(** With all 40 channels assigned, a further device takes channel 40 from the
    device that has it: that one keeps its row in the database, and its
    description, but has no channel any more. *)
Theorem full_table_takes_channel_40 itemfalg ws req st
    (row := table_update_data_convert req) (nid := it_nameId row) :
  ext_inv st -> used (chn_nameid_map st) = 40 -> (forall c, ~ assigned (chn_nameid_map st) c nid) ->
  exists n call st', assigned (chn_nameid_map st) 40 n /\
    dev_upsert item_bytes itemfalg ws req st = Some (call, st') /\
    assigned (chn_nameid_map st') 40 nid /\ forall c, ~ assigned (chn_nameid_map st') c n.
Proof.
  intros H Hu Hno. pose proof H as (_ & _ & Ht & _). pose proof Ht as (Hl & He & Huniq & _).
  destruct (lookup_lt_is_Some_2 (chn_nameid_map st) 40) as [e Ee]; [lia|].
  destruct (He 40%nat e ltac:(lia) Ee) as [->|[n ->]].
  { by pose proof (full_table _ 40 _ Hl Hu ltac:(lia) Ee). }
  assert (assigned (chn_nameid_map st) 40 n) as A by (split; [lia|done]).
  destruct (ext_upsert_eq itemfalg ws req st H) as (c & st' & req' & row' & Ec & Hr & _ & E).
  destruct (ext_channel_eq nid st H) as (c2 & st2 & Ec2 & _ & _ & Has & Hoth & Hcase).
  unfold nid, row in Ec2. rewrite Ec in Ec2. injection Ec2 as Hc2 <-. apply Nat2Z.inj in Hc2 as <-.
  assert (c = 40%nat) as ->.
  { destruct Hcase as [A'|[_ [Ez|[_ ->]]]]; [by apply Hno in A'| |done].
    by pose proof (full_table _ c _ Hl Hu ltac:(lia) Ez). }
  exists n. eexists. eexists. split; [done|]. split; [exact E|]. split; [done|].
  intros c A'. cbn [with_shm chn_nameid_map] in A'. destruct (decide (c = 40%nat)) as [->|Hne].
  - destruct Has as [_ E1], A' as [_ E2]. rewrite E1 in E2. injection E2 as E2.
    apply (Hno 40%nat). by rewrite E2.
  - unfold assigned in A'. rewrite Hoth in A' by done. by pose proof (Huniq c 40%nat n A' A).
Qed.
End channels.

(** ** Restart *)

Lemma hex_value_digits ds acc : Forall (fun d => 0 <= d < 16) ds ->
  hex_value (map hex_digit ds) acc = fold_left (fun a d => a * 16 + d) ds acc.
Proof.
  intros H. revert acc. induction H as [|d ds Hd _ IH]; intros acc; [done|]. cbn [map hex_value fold_left].
  destruct (hex_digit_ok d Hd) as [-> ->]. apply IH.
Qed.

Lemma hex_digit_plain d : 0 <= d < 16 ->
  is_space (hex_digit d) = false /\ (hex_digit d =? 45) = false /\ (hex_digit d =? 43) = false /\
  ((hex_digit d =? 120) || (hex_digit d =? 88)) = false.
Proof. unfold is_space, hex_digit. destruct (Z.ltb_spec d 10); lia. Qed.

Lemma strtol16_digits d ds : Forall (fun d => 0 <= d < 16) (d :: ds) ->
  strtol16 (map hex_digit (d :: ds)) = fold_left (fun a d => a * 16 + d) ds d.
Proof.
  intros H. pose proof H as [Hd Hds]%Forall_cons. destruct (hex_digit_plain d Hd) as (H1 & H2 & H3 & _).
  unfold strtol16. cbn [map skip_space]. rewrite H1, H2, H3.
  replace (skip_0x _) with (map hex_digit (d :: ds)).
  - rewrite hex_value_digits by done. done.
  - destruct ds as [|d1 ds]; [done|]. apply Forall_cons in Hds as [Hd1 _].
    destruct (hex_digit_plain d1 Hd1) as (_ & _ & _ & H4). cbn [map skip_0x].
    destruct (map hex_digit ds); [done|]. by rewrite H4, andb_false_r.
Qed.

Lemma described_fields c addr len t : is_u8 c -> is_u16 addr -> is_u8 len ->
  nth 0 (described c addr len t) 0 = 67 /\ nth 1 (described c addr len t) 0 = 72 /\
  name_field (described c addr len t) SENSOR_NAME_CHN_OFFSET 2 = c /\
  name_field (described c addr len t) SENSOR_NAME_START_ADDR_OFFSET 4 = addr /\
  name_field (described c addr len t) SENSOR_NAME_REG_LEN_OFFSET SENSOR_NAME_REG_LEN_LENGTH = len.
Proof.
  unfold is_u8, is_u16. intros Hc Ha Hl. split; [done|]. split; [done|]. unfold name_field.
  assert (forall x, 0 <= x < 256 -> strtol16 (map hex_digit [x / 16; x mod 16]) = x) as H2.
  { intros x Hx. rewrite strtol16_digits by (repeat constructor; Z.div_mod_to_equations; lia).
    cbn [fold_left]. Z.div_mod_to_equations; lia. }
  split; [by apply (H2 c)|]. split; [|by apply (H2 len)].
  change (take 4 _) with (map hex_digit [addr / 4096; addr / 256 mod 16; addr / 16 mod 16; addr mod 16]).
  rewrite strtol16_digits by (repeat constructor; Z.div_mod_to_equations; lia).
  cbn [fold_left]. Z.div_mod_to_equations; lia.
Qed.

(** The row carries the description of the extensible block of channel [c]. *)
Definition row_of_channel (req : list gw_pro_data_t) (c : nat) : Prop :=
  (1 <= c <= 40)%nat /\ exists t,
  it_description (table_update_data_convert req) = described (Z.of_nat c) (ext_addr (Z.of_nat c)) 128 t.

Lemma start_described item_bytes req c st : ext_inv st -> row_of_channel req c ->
  chn_nameid_map st !! c = Some zero_chn ->
  chn_nameid_map (fetch_device item_bytes (table_update_data_convert req) st) =
  <[c := Chn 1 (Z.of_nat c) (it_nameId (table_update_data_convert req))]> (chn_nameid_map st).
Proof.
  intros (_ & Hm & _) (Hc & t & Ed) E.
  destruct (described_fields (Z.of_nat c) (ext_addr (Z.of_nat c)) 128 t) as (H0 & H1 & Hch & _ & Hlen).
  1-3: unfold is_u8, is_u16, ext_addr, MODBUS_REG_SENSOR_START_ADDR_OFFSET, MODBUS_REG_SENSOR_LENGTH; lia.
  unfold fetch_device. rewrite Ed, H0, H1, Hch, Hlen, Hm. change (u8 128) with 128.
  rewrite u8_id by (unfold is_u8; lia). change (negb ((67 =? 67) && (72 =? 72))) with false. cbv iota.
  change (negb (known_len 128)) with false. cbv iota. change BULLET_GW_SENSOR_NUM_MAX with 40.
  rewrite (proj2 (Z.ltb_lt 0 _)), (proj2 (Z.ltb_lt _ (40 + 1))) by lia. cbn [andb negb]. rewrite Nat2Z.id.
  rewrite (nth_lookup_Some _ _ _ _ E). reflexivity.
Qed.

Lemma restart_devices item_bytes reqs cs n st : (length reqs <= n)%nat -> Forall2 row_of_channel reqs cs ->
  ext_inv st -> NoDup cs -> NoDup (row_ids (map Some reqs)) ->
  (forall c nid, assigned (chn_nameid_map st) c nid -> (c ∉ cs) /\ (nid ∉ row_ids (map Some reqs))) ->
  forall c nid, assigned (chn_nameid_map (fetch_devices item_bytes n (map Some reqs) st)) c nid <->
    assigned (chn_nameid_map st) c nid \/
    (c, nid) ∈ zip cs (row_ids (map Some reqs)).
Proof.
  intros Hn HF. revert n st Hn. induction HF as [|req c0 reqs cs Hr HF IH]; intros n st Hn H Hcs Hid Hd c nid.
  { destruct n; cbn; split; [by left|intros [?|[]%not_elem_of_nil]; done|by left|intros [?|[]%not_elem_of_nil]; done]. }
  destruct n as [|n]; [cbn in Hn; lia|]. cbn [map fetch_devices length] in *.
  change (row_ids (Some req :: map Some reqs)) with
    (it_nameId (table_update_data_convert req) :: row_ids (map Some reqs)) in *.
  apply NoDup_cons in Hcs as [Hc0 Hcs], Hid as [Hi0 Hid].
  set (nid0 := it_nameId (table_update_data_convert req)) in *.
  pose proof H as (_ & _ & (Hl & He & _) & _).
  destruct (lookup_lt_is_Some_2 (chn_nameid_map st) c0) as [e Ee]; [destruct Hr; lia|].
  assert (e = zero_chn) as ->.
  { destruct (He c0 e ltac:(destruct Hr; lia) Ee) as [->|[n0 ->]]; [done|].
    destruct (Hd c0 n0) as [Hx _]; [split; [by destruct Hr|done]|]. by destruct Hx; left. }
  pose proof (start_described item_bytes req c0 st H Hr Ee) as Em.
  destruct (fetch_device_inv item_bytes (table_update_data_convert req) st H) as [H' _].
  { intros c1 A. apply Hd in A as [_ A]. apply A. by left. }
  assert (forall c1 n1, assigned (chn_nameid_map (fetch_device item_bytes (table_update_data_convert req) st)) c1 n1 <->
    (c1 = c0 /\ n1 = nid0) \/ assigned (chn_nameid_map st) c1 n1) as Ha.
  { intros c1 n1. rewrite Em. unfold assigned. destruct (decide (c1 = c0)) as [->|Hne].
    - rewrite list_lookup_insert_eq by (destruct Hr; lia). rewrite Ee. unfold zero_chn, nid0. destruct Hr as [Hr _].
      split; [intros [_ E]; left; split; congruence|intros [[_ ->]|[_ E]]; [done|congruence]].
    - rewrite list_lookup_insert_ne by done. tauto. }
  rewrite (IH n _ ltac:(lia) H' Hcs Hid).
  - rewrite Ha. cbn [zip]. rewrite elem_of_cons, pair_equal_spec. tauto.
  - intros c1 n1 [[-> ->]|A]%Ha; [done|]. apply Hd in A as [A1 A2]. split; [intros Hx; apply A1|intros Hx; apply A2]; by right.
Qed.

● ● ● ●

**Exercise objective:** In the listing above, find the line with "destruct (lookup_lt_is_Some_2 (chn_nameid_map st) 40)" and the line with "(full_table _ 40", then reproduce both and every line between them exactly.

**Solution below:**
  destruct (lookup_lt_is_Some_2 (chn_nameid_map st) 40) as [e Ee]; [lia|].
  destruct (He 40%nat e ltac:(lia) Ee) as [->|[n ->]].
  { by pose proof (full_table _ 40 _ Hl Hu ltac:(lia) Ee). }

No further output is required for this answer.